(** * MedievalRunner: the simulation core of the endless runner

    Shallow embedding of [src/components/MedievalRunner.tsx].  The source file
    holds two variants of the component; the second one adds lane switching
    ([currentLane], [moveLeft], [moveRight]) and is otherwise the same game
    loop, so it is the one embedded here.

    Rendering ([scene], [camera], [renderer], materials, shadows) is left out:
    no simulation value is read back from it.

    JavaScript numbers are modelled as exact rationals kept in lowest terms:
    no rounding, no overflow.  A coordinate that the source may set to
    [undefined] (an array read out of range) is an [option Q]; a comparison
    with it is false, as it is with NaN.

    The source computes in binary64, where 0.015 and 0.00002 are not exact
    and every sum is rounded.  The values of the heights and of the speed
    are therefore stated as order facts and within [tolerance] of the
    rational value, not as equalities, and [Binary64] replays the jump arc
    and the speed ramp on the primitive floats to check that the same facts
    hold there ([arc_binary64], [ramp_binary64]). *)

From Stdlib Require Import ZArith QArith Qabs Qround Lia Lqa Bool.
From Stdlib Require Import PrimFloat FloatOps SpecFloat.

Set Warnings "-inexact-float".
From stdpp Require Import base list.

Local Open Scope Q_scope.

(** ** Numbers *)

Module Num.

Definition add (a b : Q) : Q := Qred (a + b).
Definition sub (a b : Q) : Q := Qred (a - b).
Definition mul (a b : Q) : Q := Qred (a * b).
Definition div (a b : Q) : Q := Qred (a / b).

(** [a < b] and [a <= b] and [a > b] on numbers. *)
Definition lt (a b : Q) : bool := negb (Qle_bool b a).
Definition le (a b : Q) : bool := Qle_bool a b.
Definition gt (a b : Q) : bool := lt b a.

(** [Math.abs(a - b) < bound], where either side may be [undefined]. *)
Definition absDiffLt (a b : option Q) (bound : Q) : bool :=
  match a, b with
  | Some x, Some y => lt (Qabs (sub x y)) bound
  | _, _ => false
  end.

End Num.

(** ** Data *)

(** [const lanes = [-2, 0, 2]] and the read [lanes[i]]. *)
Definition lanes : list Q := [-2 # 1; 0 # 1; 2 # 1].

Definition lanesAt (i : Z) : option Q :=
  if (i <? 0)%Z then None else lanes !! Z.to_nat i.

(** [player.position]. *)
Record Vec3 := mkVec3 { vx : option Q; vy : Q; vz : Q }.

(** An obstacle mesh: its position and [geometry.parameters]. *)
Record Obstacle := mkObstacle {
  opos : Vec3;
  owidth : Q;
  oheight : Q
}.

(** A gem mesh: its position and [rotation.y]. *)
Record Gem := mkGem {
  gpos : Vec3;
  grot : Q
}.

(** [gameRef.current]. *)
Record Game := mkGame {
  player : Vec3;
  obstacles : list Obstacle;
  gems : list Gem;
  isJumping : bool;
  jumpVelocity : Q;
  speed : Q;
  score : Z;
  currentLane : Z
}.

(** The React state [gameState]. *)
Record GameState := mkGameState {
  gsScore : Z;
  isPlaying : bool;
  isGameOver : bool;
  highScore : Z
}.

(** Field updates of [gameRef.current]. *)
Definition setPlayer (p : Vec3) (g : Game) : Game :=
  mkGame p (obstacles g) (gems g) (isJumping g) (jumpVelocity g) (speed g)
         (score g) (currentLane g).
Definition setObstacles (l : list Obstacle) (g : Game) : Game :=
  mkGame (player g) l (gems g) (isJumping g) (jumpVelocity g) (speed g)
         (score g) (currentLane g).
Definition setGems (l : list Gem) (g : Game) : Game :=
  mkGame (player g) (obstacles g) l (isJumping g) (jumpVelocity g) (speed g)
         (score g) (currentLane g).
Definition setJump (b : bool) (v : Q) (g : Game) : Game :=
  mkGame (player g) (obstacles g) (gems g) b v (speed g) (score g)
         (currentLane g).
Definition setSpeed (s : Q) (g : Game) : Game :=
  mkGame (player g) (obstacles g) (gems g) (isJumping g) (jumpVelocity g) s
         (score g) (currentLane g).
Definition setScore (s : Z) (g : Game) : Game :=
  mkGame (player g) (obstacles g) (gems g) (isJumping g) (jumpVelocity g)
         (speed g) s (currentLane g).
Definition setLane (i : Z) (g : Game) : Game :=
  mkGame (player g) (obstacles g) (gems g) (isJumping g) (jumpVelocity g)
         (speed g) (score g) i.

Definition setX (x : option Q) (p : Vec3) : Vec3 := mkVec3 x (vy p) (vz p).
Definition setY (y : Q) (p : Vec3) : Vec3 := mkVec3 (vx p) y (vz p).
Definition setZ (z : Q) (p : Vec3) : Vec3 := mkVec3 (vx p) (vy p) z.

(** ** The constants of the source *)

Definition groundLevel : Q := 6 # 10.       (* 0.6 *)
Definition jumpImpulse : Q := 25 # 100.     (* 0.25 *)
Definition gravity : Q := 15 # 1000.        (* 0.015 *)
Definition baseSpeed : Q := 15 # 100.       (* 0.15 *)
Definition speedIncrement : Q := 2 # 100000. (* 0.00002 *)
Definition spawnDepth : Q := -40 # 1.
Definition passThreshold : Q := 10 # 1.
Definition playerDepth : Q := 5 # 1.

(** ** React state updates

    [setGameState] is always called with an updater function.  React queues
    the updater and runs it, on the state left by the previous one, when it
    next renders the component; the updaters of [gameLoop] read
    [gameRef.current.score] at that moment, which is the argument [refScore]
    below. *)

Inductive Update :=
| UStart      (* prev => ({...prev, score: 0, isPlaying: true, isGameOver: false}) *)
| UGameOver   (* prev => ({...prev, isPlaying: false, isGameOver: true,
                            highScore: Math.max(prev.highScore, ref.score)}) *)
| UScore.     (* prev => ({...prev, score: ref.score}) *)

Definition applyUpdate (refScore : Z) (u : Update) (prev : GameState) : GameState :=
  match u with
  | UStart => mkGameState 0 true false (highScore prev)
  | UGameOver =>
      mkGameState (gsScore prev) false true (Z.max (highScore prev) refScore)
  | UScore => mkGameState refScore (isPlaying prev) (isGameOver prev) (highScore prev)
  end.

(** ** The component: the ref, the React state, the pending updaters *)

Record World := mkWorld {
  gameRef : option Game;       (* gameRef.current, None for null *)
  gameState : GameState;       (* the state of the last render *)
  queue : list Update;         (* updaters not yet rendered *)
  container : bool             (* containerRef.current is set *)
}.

■ TASK DESCRIPTION:
Look above for the line with "oheight : Q" and the line with "Definition setPlayer (p". Retype those two lines and every line between them exactly, adding nothing.

■ EXPECTED ANSWER:
  oheight : Q
}.

(** A gem mesh: its position and [rotation.y]. *)
Record Gem := mkGem {
  gpos : Vec3;
  grot : Q
}.

(** [gameRef.current]. *)
Record Game := mkGame {
  player : Vec3;
  obstacles : list Obstacle;
  gems : list Gem;
  isJumping : bool;
  jumpVelocity : Q;
  speed : Q;
  score : Z;
  currentLane : Z
}.

(** The React state [gameState]. *)
Record GameState := mkGameState {
  gsScore : Z;
  isPlaying : bool;
  isGameOver : bool;
  highScore : Z
}.

(** Field updates of [gameRef.current]. *)
Definition setPlayer (p : Vec3) (g : Game) : Game :=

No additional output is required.